Experience experimentation: one must be given the opportunity to experiment with the topic at hand such as a geometry theorem. The design of the learning material should allow for trial and error exploration of concrete problems before the formal mathematical development (Mark, Cuoco, Goldenberg &Sword, 2010), thus allowing for the integration of abstract and concrete concepts. The embedded data allows for exploration or discovery learning. Learners are given control of their learning, thus eliciting learner centeredness and responsibility. This is supported in the Van Hiele levels which indicate that one should engage before arriving at the formulae (Abu & Abidin, 2013). Experience experimentation is present in the GHOM levels, Reasoning with relationships, Investigating Invariants and Balancing Exploration and Reflection.

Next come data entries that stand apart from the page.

(** * chronos-go: the request pipeline and the schedule formatter

    A shallow embedding of the Go package [chronos] (the client of
    [chronos.go] and the job operations and schedule functions that come
    with it) and the properties of its request executor, its URL builder,
    its operation facade and its schedule string formatter.

    Go strings are byte strings and are modelled by [string]; Go [int] values
    by [Z]; a Go [error] by the inductive [error], [None] standing for [nil].
    Functions of the Go standard library that the package calls
    ([strings.HasPrefix], [strings.TrimSpace], [path.Join], [url.Values],
    [time.Time.Format]) are modelled after their documented behaviour, each
    under the name it has in Go.  The HTTP transport and the JSON codec are
    capabilities the package consumes: they are section variables. *)

From Stdlib Require Import ZArith List String Ascii Bool Lia DecimalString.
Import ListNotations.

Local Open Scope string_scope.
Local Open Scope Z_scope.

Set Implicit Arguments.

(* ===================================================================== *)
(** * Go values *)
(* ===================================================================== *)

(** [error]: the dynamic kinds of error value that flow through the
    package.  [errorString] is what [errors.New] builds. *)
Inductive error : Type :=
| errorString (s : string)
| TransportError (s : string)
| SyntaxError (s : string)
| UnmarshalError (s : string)
| UnsupportedValueError (s : string)
| RequestError (s : string).

(** [err.Error()] *)
Definition Error (e : error) : string :=
  match e with
  | errorString s => s
  | TransportError s => s
  | SyntaxError s => s
  | UnmarshalError s => s
  | UnsupportedValueError s => s
  | RequestError s => s
  end.

Definition errors_New (s : string) : error := errorString s.

(** [io.EOF] is [errors.New("EOF")]. *)
Definition io_EOF : error := errors_New "EOF".

(** [strings.HasPrefix(s, prefix)] *)
Definition strings_HasPrefix (s p : string) : bool := String.prefix p s.

(* ===================================================================== *)
(** * package time: instants and their RFC 3339 rendering *)
(* ===================================================================== *)

Module time.

(** A [time.Time]: the seconds elapsed since January 1, year 1, 00:00:00
    UTC, the nanoseconds within that second, and the offset east of UTC
    (in seconds) that the value's location gives at that instant. *)
Record Time : Type := mkTime {
  sec : Z;
  nsec : Z;
  offset : Z
}.

(** The zero value of [time.Time]. *)
Definition zero : Time := mkTime 0 0 0.

(** [t.IsZero()]: "reports whether t represents the zero time instant,
    January 1, year 1, 00:00:00 UTC" -- the location plays no part. *)
Definition IsZero (t : Time) : bool := (sec t =? 0) && (nsec t =? 0).

Definition digits (n : Z) : string :=
  NilZero.string_of_uint (N.to_uint (Z.to_N n)).

Fixpoint zeros (k : nat) : string :=
  match k with
  | O => ""
  | S k' => String "0" (zeros k')
  end.

(** [appendInt(b, x, width)]: decimal text of [x], zero-padded to [width]
    digits, a minus sign first when [x] is negative. *)
Definition appendInt (x : Z) (width : nat) : string :=
  let d := digits (Z.abs x) in
  let body := zeros (width - String.length d) ++ d in
  if x <? 0 then String "-" body else body.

In the low threshold-high ceiling approach, the designed material is initially easy and becomes progressively more difficult, offering a challenge. For example, abstract concepts are introduced together with experimentation with specific numerical examples, enabling one to extend to deeper understanding (Mark, Cuoco, Goldenberg & Sword, 2010). This is seen when proving a theorem with unknown variables and actual measurements. This exercises one's thinking as one is constantly looking for patterns, spotting relationships, generalising and investigating. This is linked to the GHOM levels, Reasoning with relationships, Generalising geometric Ideas and Investigating Invariants. The experience enables one to feel competent and confident in their learning and at the same time be open to experiences that are more challenging.
Being organised means that development organised around GHOM helps teachers to manoeuvre through an accumulation of teaching methods and techniques gained over the years as well as what is prescribed in the curriculum. Some methods and techniques make for relevant learning only on a particular topic and have no meaning when moving onto another topic or subtopic. It is important that the bits and pieces of mathematical concepts and topics be meaningfully linked, as this can be used to show the interconnected network among the topics in Mathematics. This is more common in geometry, where previous knowledge is drawn on in higher grades. Examples include the use of Theorem of Pythagoras, congruency, similar triangles and the relationship of parallel lines which are all taught at junior grades and later required in senior grades. Meaningful exploration and reflection are promoted, which
can lead to generalisation not only in geometry but other topics in Mathematics. This takes place in the following GHOM levels: Generalising geometric Ideas and Balancing Exploration and Reflection. Furthermore, as noted earlier, this type of thinking (GHOM) is not restricted to geometry, but can be applied to various experiences in one's daily life.